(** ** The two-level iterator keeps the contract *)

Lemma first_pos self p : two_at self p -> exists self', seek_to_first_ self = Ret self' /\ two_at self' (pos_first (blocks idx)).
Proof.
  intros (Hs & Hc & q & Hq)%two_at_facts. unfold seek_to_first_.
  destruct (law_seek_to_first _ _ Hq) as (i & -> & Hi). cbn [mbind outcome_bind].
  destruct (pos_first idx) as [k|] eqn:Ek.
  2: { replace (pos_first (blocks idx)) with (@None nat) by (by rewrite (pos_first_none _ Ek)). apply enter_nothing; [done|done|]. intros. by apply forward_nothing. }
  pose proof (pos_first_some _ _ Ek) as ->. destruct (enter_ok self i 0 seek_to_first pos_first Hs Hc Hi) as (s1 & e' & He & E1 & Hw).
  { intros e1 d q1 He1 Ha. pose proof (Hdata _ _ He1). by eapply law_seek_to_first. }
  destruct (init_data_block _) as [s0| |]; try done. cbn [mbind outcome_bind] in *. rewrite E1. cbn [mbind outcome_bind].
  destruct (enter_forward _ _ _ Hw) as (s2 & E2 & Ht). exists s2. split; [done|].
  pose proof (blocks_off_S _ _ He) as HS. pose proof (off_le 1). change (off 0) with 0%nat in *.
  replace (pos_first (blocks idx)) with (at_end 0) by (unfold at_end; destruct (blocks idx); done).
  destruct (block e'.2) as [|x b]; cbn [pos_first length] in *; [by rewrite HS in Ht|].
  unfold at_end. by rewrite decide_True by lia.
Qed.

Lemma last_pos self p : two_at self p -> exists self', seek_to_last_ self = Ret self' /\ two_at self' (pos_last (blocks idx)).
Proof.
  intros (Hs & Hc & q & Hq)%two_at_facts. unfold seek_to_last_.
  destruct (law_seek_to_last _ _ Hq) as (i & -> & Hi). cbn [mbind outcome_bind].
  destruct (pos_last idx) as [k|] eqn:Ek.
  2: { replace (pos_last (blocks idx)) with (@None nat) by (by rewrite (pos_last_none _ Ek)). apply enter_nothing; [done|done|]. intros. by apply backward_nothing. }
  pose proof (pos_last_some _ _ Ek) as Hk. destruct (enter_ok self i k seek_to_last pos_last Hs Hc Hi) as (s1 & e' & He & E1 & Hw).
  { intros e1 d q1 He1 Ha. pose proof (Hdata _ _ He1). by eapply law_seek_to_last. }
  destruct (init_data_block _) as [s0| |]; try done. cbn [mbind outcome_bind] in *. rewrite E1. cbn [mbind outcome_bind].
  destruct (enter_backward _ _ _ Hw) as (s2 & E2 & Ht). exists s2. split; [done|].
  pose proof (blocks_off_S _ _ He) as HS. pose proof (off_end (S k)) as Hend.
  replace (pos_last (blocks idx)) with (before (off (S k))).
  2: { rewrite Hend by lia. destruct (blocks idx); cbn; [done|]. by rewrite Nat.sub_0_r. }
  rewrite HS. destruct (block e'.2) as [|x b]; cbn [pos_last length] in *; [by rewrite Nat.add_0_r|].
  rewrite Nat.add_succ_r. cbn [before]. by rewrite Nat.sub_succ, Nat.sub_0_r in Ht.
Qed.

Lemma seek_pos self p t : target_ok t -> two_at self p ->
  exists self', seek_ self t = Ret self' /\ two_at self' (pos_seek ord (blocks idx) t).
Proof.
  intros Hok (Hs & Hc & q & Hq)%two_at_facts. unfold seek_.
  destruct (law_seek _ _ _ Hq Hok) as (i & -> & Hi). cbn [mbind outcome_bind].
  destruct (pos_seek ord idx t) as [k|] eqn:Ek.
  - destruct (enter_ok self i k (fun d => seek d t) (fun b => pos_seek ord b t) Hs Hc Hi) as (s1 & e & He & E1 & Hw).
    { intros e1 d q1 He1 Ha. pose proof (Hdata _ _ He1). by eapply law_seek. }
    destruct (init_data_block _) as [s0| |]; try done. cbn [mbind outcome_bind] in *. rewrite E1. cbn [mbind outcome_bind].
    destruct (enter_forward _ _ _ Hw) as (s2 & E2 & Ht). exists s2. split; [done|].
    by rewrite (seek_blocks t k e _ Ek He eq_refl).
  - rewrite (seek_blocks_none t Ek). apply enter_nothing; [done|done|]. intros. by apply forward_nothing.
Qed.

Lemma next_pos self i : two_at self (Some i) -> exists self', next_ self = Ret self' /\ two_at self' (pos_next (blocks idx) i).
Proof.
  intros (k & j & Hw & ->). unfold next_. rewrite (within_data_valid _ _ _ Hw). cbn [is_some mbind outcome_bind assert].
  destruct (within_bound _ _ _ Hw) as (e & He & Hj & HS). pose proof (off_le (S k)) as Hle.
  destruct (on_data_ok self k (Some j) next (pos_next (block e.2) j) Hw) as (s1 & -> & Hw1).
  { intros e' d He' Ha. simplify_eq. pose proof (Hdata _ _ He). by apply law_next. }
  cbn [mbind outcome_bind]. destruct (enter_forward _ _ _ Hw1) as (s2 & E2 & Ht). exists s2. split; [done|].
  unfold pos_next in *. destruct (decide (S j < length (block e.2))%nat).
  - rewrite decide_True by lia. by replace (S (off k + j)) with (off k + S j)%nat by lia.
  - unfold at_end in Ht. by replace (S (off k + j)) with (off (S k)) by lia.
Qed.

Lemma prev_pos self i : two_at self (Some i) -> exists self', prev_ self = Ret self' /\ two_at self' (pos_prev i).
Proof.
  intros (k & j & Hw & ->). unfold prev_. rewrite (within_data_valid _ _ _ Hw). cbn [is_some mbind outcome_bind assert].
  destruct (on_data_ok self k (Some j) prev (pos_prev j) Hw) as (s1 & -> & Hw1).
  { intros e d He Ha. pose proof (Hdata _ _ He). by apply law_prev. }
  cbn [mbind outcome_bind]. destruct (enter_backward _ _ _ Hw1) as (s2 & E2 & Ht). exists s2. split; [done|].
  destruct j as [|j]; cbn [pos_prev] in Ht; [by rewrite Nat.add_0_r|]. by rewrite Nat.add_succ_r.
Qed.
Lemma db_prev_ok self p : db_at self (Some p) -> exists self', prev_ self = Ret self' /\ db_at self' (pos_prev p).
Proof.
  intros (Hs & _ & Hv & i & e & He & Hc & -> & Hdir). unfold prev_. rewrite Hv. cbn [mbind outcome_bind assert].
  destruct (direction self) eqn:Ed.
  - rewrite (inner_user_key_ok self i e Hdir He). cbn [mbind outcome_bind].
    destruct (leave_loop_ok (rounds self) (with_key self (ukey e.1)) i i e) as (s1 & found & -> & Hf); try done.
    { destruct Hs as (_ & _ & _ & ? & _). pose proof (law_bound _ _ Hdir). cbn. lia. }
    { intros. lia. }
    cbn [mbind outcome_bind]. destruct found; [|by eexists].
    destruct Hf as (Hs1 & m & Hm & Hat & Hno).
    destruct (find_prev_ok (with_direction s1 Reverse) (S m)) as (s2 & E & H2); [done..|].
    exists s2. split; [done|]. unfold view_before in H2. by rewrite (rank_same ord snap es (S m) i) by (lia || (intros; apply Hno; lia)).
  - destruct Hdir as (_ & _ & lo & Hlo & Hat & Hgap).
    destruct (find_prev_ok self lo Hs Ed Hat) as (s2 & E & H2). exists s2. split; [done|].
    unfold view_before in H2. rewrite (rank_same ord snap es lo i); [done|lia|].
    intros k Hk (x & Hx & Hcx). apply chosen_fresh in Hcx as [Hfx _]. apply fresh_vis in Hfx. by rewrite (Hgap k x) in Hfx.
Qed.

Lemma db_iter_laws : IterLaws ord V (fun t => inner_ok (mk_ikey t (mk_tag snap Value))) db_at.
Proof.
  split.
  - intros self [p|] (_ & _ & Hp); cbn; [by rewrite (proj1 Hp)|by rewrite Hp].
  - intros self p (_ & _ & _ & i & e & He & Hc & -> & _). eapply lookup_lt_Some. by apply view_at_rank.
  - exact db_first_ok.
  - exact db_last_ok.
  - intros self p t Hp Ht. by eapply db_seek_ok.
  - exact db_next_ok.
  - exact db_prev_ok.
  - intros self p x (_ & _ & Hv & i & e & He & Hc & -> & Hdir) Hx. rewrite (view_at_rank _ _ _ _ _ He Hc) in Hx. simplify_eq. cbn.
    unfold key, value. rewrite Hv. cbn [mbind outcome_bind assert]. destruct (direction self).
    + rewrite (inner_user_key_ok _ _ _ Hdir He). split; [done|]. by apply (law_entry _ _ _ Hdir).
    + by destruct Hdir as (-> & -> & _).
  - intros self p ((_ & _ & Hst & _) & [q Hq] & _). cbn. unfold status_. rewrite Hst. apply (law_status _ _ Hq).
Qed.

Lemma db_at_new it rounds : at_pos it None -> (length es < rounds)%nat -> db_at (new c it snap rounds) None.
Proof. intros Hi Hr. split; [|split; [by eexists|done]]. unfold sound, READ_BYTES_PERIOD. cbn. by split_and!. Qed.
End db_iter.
□ □ □ □
## Requirement
Only lines containing the word "length" should be copied from the material above.

## Written response
  destruct (block e'.2) as [|x b]; cbn [pos_first length] in *; [by rewrite HS in Ht|].
  rewrite HS. destruct (block e'.2) as [|x b]; cbn [pos_last length] in *; [by rewrite Nat.add_0_r|].
  unfold pos_next in *. destruct (decide (S j < length (block e.2))%nat).
Lemma db_at_new it rounds : at_pos it None -> (length es < rounds)%nat -> db_at (new c it snap rounds) None.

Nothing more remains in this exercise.